Synopsis

The goal of the Data Science project is to build a predictive model for natural language processing(NLM). We are provided a set of three documents - twitter feed, US news feed and a blog data - that will form the basis of corpus that will be used to predict next word given a sentence.


Data Processing

Loading and preprocessing the data

The corpus dataset that will be used for this project were downloaded from Capstone Dataset.
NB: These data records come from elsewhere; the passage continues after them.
Lemma wp_bind_err {A B} (p : prog (result error A)) (f : A → prog (result error B)) Q l c o :
  wp (bind_err p f) Q l c o ↔
  wp p (λ r, match r with inl e => Q (inl e) | inr a => wp (f a) Q end) l c o.
Proof.
  unfold bind_err. rewrite wp_bind. split; apply wp_mono; intros [e|a]; naive_solver.
Qed.

(** A call of the observed ledger is a call of the ledger: the tracker and its
    metrics do not show in the ledger, the cache or the operations' output. *)
Lemma wp_observed {A} metrics kind (e : eff (result error A)) Q l c o :
  eff_wp e Q l c o → wp (observed metrics kind e) Q l c o.
Proof.
  intros H. cbn. intros t Ht id. revert H. apply eff_wp_mono.
  intros r l' c' o' HQ t' Ht'. destruct metrics; cbn; exact HQ.
Qed.

(** ** Rely-guarantee: every interleaving *)

Section rely_guarantee.
(** [Inv] holds of the shared state between any two effects; [ext l l'] says
    [l'] is a possible future of [l]. *)
Context (Inv : L → metadataCache → Prop) (ext : L → L → Prop) {ext_pre : PreOrder ext}.

Fixpoint rg {A} (p : prog A) (Q : A → L → Prop) (l : L) : Prop :=
  match p with
  | Ret a => ∀ l', ext l l' → Q a l'
  | Panic => False
  | Call e k => ∀ l0 c0 o0, ext l l0 → Inv l0 c0 →
      eff_wp e (λ x l1 c1 _, ext l0 l1 ∧ Inv l1 c1 ∧ rg (k x) Q l1) l0 c0 o0
  end.

Lemma rg_ext {A} (p : prog A) Q l l' : ext l l' → rg p Q l → rg p Q l'.
Proof.
  destruct p; cbn; [| done |].
  - intros Hl H l'' Hl'. apply H. by etransitivity.
  - intros Hl H l0 c0 o0 Hl0. apply H. by etransitivity.
Qed.

Lemma rg_mono {A} (p : prog A) (Q Q' : A → L → Prop) l :
  (∀ a l', ext l l' → Q a l' → Q' a l') → rg p Q l → rg p Q' l.
Proof.
  revert l. induction p as [a| |X e k IH]; intros l HQ; cbn; [by eauto|done|].
  intros H l0 c0 o0 Hl0 Hinv. eapply eff_wp_mono; [|by apply H].
  cbn. intros x l1 c1 o1 (Hl1 & Hinv1 & Hk). split_and!; [done..|].
  revert Hk. apply IH. intros a l' Hl'. apply HQ. by do 2 (etransitivity; [done|]).
Qed.

Lemma rg_bind {A B} (p : prog A) (f : A → prog B) Q l :
  rg p (λ a l', rg (f a) Q l') l → rg (bind p f) Q l.
Proof.
  revert l. induction p as [a| |X e k IH]; intros l; cbn; [by intros H; apply H|done|].
  intros H l0 c0 o0 Hl0 Hinv. eapply eff_wp_mono; [|by apply H].
  cbn. intros x l1 c1 o1 (? & ? & ?). split_and!; [done..|]. by apply IH.
Qed.

(** A postcondition holds of every later ledger too. *)
Lemma rg_stable {A} (p : prog A) Q l : rg p Q l → rg p (λ a l', ∀ l'', ext l' l'' → Q a l'') l.
Proof.
  revert l. induction p as [a| |X e k IH]; intros l; cbn; [|done|].
  - intros H l' Hl' l'' Hl''. apply H. by etransitivity.
  - intros H l0 c0 o0 Hl0 Hinv. eapply eff_wp_mono; [|by apply H].
    cbn. intros x l1 c1 o1 (? & ? & ?). split_and!; [done..|]. by apply IH.
Qed.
The files in the data set are en_US_twitter.txt,en_US_news.txt and en_US_blogs.txt

library(tm) 
library(SnowballC) 
library(dplyr) 
library(RColorBrewer) 
library(ggplot2)
Sys.setenv(JAVA_HOME="")
options( java.parameters = "-Xmx4g" )
library(rJava)
library(RWeka)
require(wordcloud)

As the dataset is huge, we will be using connections and readLines functions to parse data in chunks. The following is the code snippet to read twitter data and some basic analysis that was done to answer Quiz 1 of this course.

conTwitter <- file("en_US.twitter.txt", "r")
system('wc -l en_US.twitter.txt')
maxLength<- 0
maxLine <- ''
maxLinesPerIterator = 10000
countLove <-0
countHate <-0
while (length(dataTwitter <- readLines(conTwitter, n = maxLinesPerIterator, warn = FALSE)) > 0) {
  maxLocation <- which.max(nchar(dataTwitter))
  maxLengthStep = nchar(dataTwitter[maxLocation])
  maxLineStep <- dataTwitter[maxLocation]
  countLove <- countLove + length(grep('love[ .?]',dataTwitter))
  countHate <- countHate + length(grep('hate[ .?]',dataTwitter))
  biostatsLocation <- grep('biostats', dataTwitter)
  if(length(biostatsLocation) >0 ) {
   print(dataTwitter[biostatsLocation])
  }
  sentenceLocation <- grep('A computer once beat me at chess, but it was no match for me at kickboxing', dataTwitter)
  if(length(sentenceLocation) >0 ) {
   print(dataTwitter[sentenceLocation])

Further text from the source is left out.